• _What to work on_:
Work out how many lines below hold the string "scriptPubKey" and state only that figure.

[Stored items]
(** Full keys are stored as the first coordinate and the parity of the second. *)
Lemma full_key_special s k u :
  size s = 67 -> aget s 0 = 65 -> aget s 66 = OP_CHECKSIG -> k = take 65 (drop 1 s) -> aget k 0 = 4 ->
  secp_uncompress k = Some u ->
  special s (Z.lor 4 (Z.land (aget k 64) 1) :: take 32 (drop 1 k)).
Proof.
  intros Hl Ha Hb -> Hk Hu. set (k := take 65 (drop 1 s)) in *.
  assert (length k = 65%nat) as Hlk by (unfold k; apply length_mid; lia).
  set (x := take 32 (drop 1 k)). set (y := drop 33 k).
  assert (k = 4 :: x ++ y) as Ekxy.
  { rewrite (script_template k 1 32) at 1. fold x. rewrite (take_aget k 0), take_0 by lia.
    change (Z.of_nat 0) with 0. by rewrite Hk. }
  assert (length x = 32%nat) as Hx by (unfold x; apply length_mid; lia).
  assert (length y = 32%nat) as Hy by (unfold y; rewrite length_drop; lia).
  assert (aget k 64 = back y) as Eb.
  { unfold back, aget, y. rewrite last_lookup, lookup_drop. fold y. by rewrite Hy. }
  rewrite Eb. set (b := Z.land (back y) 1).
  assert (b = 0 \/ b = 1) as Hbit by apply land1_cases.
  rewrite Ekxy in Hu. pose proof (secp_uncompressed _ _ _ Hx Hy Hu) as Eu. pose proof (secp_compressed _ _ _ Hx Hy Hu) as Hcmp.
  fold b in Hcmp. exists (Z.lor 4 b), x. split; [done|].
  assert (GetSpecialSize (Z.lor 4 b) = 32 /\ 0 <= Z.lor 4 b < nSpecialScripts /\
    Decompress (Z.lor 4 b) x = match PubKey_Decompress (PubKey_Set (2 + b :: take 32 x)) with
      | None => Some None
      | Some pubkey => if size pubkey =? 65 then Some (Some ([65] ++ pubkey ++ [OP_CHECKSIG])) else None end) as (Hg & Htag & ->)
    by (destruct Hbit as [-> | ->]; done).
  split; [done|]. split; [rewrite Hg; lia|]. rewrite take_ge by lia.
  assert (PubKey_Set (2 + b :: x) = 2 + b :: x) as ->.
  { unfold PubKey_Set. cbn [length]. rewrite Hx. by destruct Hbit as [-> | ->]. }
  unfold PubKey_Decompress, PubKey_IsValid. cbn [length]. rewrite Hx. change (0 <? Z.of_nat 33) with true.
  rewrite Hcmp. cbn [mbind option_bind].
  assert (PubKey_Set u = u) as ->.
  { rewrite Eu. unfold PubKey_Set. cbn [length]. by rewrite length_app, Hx, Hy. }
  cbn beta iota. assert ((size u =? 65) = true) as -> by (rewrite Eu; cbn [length]; rewrite length_app, Hx, Hy; done).
  do 2 f_equal. rewrite Eu, <- Ekxy. symmetry. unfold k. template s 1%nat 65%nat. by rewrite Ha, Hb.
Qed.

(** A key of the length its first byte asks for is kept. *)
Lemma PubKey_Set_id k : 0 < size k -> GetLen (aget k 0) = size k -> PubKey_Set k = k.
Proof.
  intros Hk Hl. destruct k as [|h k]; [done|]. unfold PubKey_Set. rewrite aget_cons_0 in Hl. rewrite Hl, Z.eqb_refl.
  by rewrite (proj2 (Z.eqb_neq _ 0)) by lia.
Qed.

Lemma aget_mid s i k j : (j < k)%nat -> aget (take k (drop i s)) (Z.of_nat j) = aget s (Z.of_nat (i + j)).
Proof. intros Hj. unfold aget. rewrite !Nat2Z.id, lookup_take_lt by lia. by rewrite lookup_drop. Qed.

Lemma Compress_special s compr : Compress s = Some compr -> special s compr.
Proof.
  unfold Compress. destruct (IsToKeyID s) eqn:Ek; [intros [= <-]; by apply IsToKeyID_special|].
  destruct (IsToScriptID s) eqn:Es; [intros [= <-]; by apply IsToScriptID_special|].
  destruct (IsToPubKey s) as [k|] eqn:Ep; [|done]. unfold IsToPubKey in Ep.
  destruct (_ && (_ || _)) eqn:Ht in Ep; [|destruct (_ && _) eqn:Ht' in Ep; [|done]].
  - rewrite !andb_true_iff, orb_true_iff, !Z.eqb_eq in Ht. destruct Ht as (((Hl & Ha) & Hb) & Hc).
    pose proof (length_mid s 1 33 ltac:(lia)) as Hm. pose proof (aget_mid s 1 33 0 ltac:(lia)) as Hh.
    change (Z.of_nat 0) with 0 in Hh. change (Z.of_nat (1 + 0)) with 1 in Hh.
    assert (GetLen (aget s 1) = 33) as Hg by (destruct Hc as [-> | ->]; done).
    rewrite PubKey_Set_id in Ep by (rewrite ?Hh, Hm; done). injection Ep as <-.
    rewrite Hh. assert ((aget s 1 =? 2) || (aget s 1 =? 3) = true) as -> by (destruct Hc as [-> | ->]; done).
    intros [= <-]. rewrite skipn_firstn_comm, drop_drop, take_take. by apply compressed_key_special.
  - rewrite !andb_true_iff, !Z.eqb_eq in Ht'. destruct Ht' as (((Hl & Ha) & Hb) & Hc).
    pose proof (length_mid s 1 65 ltac:(lia)) as Hm. pose proof (aget_mid s 1 65 0 ltac:(lia)) as Hh.
    change (Z.of_nat 0) with 0 in Hh. change (Z.of_nat (1 + 0)) with 1 in Hh. rewrite Hc in Hh.
    rewrite PubKey_Set_id in Ep by (rewrite ?Hm, ?Hh; done).
    destruct (IsFullyValid _) eqn:Ev in Ep; [|done]. injection Ep as <-. rewrite Hh. intros [= <-].
    unfold IsFullyValid in Ev. apply andb_true_iff in Ev as [_ Ev].
    destruct (secp_uncompress _) as [u|] eqn:Eu in Ev; [|done]. by apply (full_key_special s _ u).
Qed.

Lemma script_roundtrip script script0 :
  size script <= MAX_SCRIPT_SIZE ->
  exists bs, Script_write script = Some bs /\ forall rest, Script_read script0 (bs ++ rest) = Some (script, rest).
Proof.
  unfold MAX_SCRIPT_SIZE. intros Hs. unfold Script_write. destruct (Compress script) as [compr|] eqn:Ec.
  - destruct (Compress_special _ _ Ec) as (tag & body & -> & Ht & Hb & Hd). eexists. split; [done|]. intros rest.
    unfold nSpecialScripts in Ht. unfold Script_read, ReadVarInt. cbn [app].
    assert (read_varint_loop UINT_MAX (tag :: body ++ rest) 0 = Some (tag, body ++ rest)) as ->.
    { assert (tag = 0 \/ tag = 1 \/ tag = 2 \/ tag = 3 \/ tag = 4 \/ tag = 5) as Hc by lia.
      destruct Hc as [-> |[-> |[-> |[-> |[-> | ->]]]]]; done. }
    cbn [mbind option_bind]. unfold nSpecialScripts. rewrite (proj2 (Z.ltb_lt tag 6)) by lia.
    rewrite <- Hb, Nat2Z.id, read_bytes_app. cbn [mbind option_bind]. by rewrite Hd.
  - assert (u32 (size script + nSpecialScripts) = size script + nSpecialScripts) as ->
      by (apply u32_id; unfold is_u32, nSpecialScripts; lia).
    destruct (varint_roundtrip 32 (size script + nSpecialScripts) UINT_MAX) as (bs & -> & Hr);
      [by left|unfold nSpecialScripts; lia|unfold nSpecialScripts, UINT_MAX; lia|].
    eexists. split; [done|]. intros rest. unfold Script_read. rewrite <- app_assoc, Hr. cbn [mbind option_bind].
    unfold nSpecialScripts, MAX_SCRIPT_SIZE. rewrite (proj2 (Z.ltb_ge (size script + 6) 6)) by lia.
    replace (size script + 6 - 6) with (size script) by lia. rewrite (proj2 (Z.ltb_ge 10000 _)) by lia.
    by rewrite Nat2Z.id, read_bytes_app.
Qed.
End ScriptRoundtrip.

(** ** Coins and undo records read back *)

(** Coins as the chain produces them: the amount is in range, the script can be
    kept, and the height leaves room for the coinbase bit in an [int]. The mixing
    rounds of an output are not stored. *)
Definition coin_ok (c : Coin) : Prop :=
  MoneyRange (nValue (out c)) = true /\ size (scriptPubKey (out c)) <= MAX_SCRIPT_SIZE /\
  nRounds (out c) = nRounds TxOut_SetNull /\ 0 <= coin_nHeight c < 2 ^ 30.

Section RecordRoundtrip.
Context `{Secp256k1Spec}.

Lemma txout_roundtrip c :
  coin_ok c ->
  exists bs, TxOut_write (out c) = Some bs /\ forall rest, TxOut_read TxOut_SetNull (bs ++ rest) = Some (out c, rest).
Proof.
  intros (Hv & Hs & Hr & _). apply MoneyRange_spec in Hv. unfold TxOut_write, TxOut_read. unfold MAX_MONEY, COIN in Hv.
  rewrite (u64_id (nValue (out c))) by (unfold is_u64; lia).
  destruct (amount_roundtrip (nValue (out c))) as (x & -> & Hx & Hd); [lia|].
  destruct (varint_roundtrip 64 x UINT64_MAX) as (bs & Hw & Hrd); [by right|lia|unfold UINT64_MAX; lia|].
  destruct (script_roundtrip (scriptPubKey (out c)) (scriptPubKey TxOut_SetNull) Hs) as (bs' & Hw' & Hrd').
  cbn [mbind option_bind]. rewrite Hw. cbn [mbind option_bind]. rewrite Hw'. eexists. split; [done|]. intros rest.
  rewrite <- app_assoc, Hrd. cbn [mbind option_bind]. rewrite Hrd'. cbn [mbind option_bind].
  rewrite Hd, s64_id by (unfold is_s64; lia). rewrite <- Hr. by destruct (out c).
Qed.

Lemma coin_code_spec c :
  coin_ok c ->
  0 <= coin_code c < 2 ^ 31 /\ coin_code c / 2 = coin_nHeight c /\ negb (Z.land (coin_code c) 1 =? 0) = fCoinBase c.
Proof.
  intros (_ & _ & _ & Hh). unfold coin_code. rewrite land1. split; [destruct (fCoinBase c); lia|].
  rewrite Z.div_add_l, (Z.add_comm (_ * 2)), Z.mod_add by lia.
  destruct (fCoinBase c); (split; [apply Z.add_0_r|done]).
Qed.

• _Solution for this task_:
2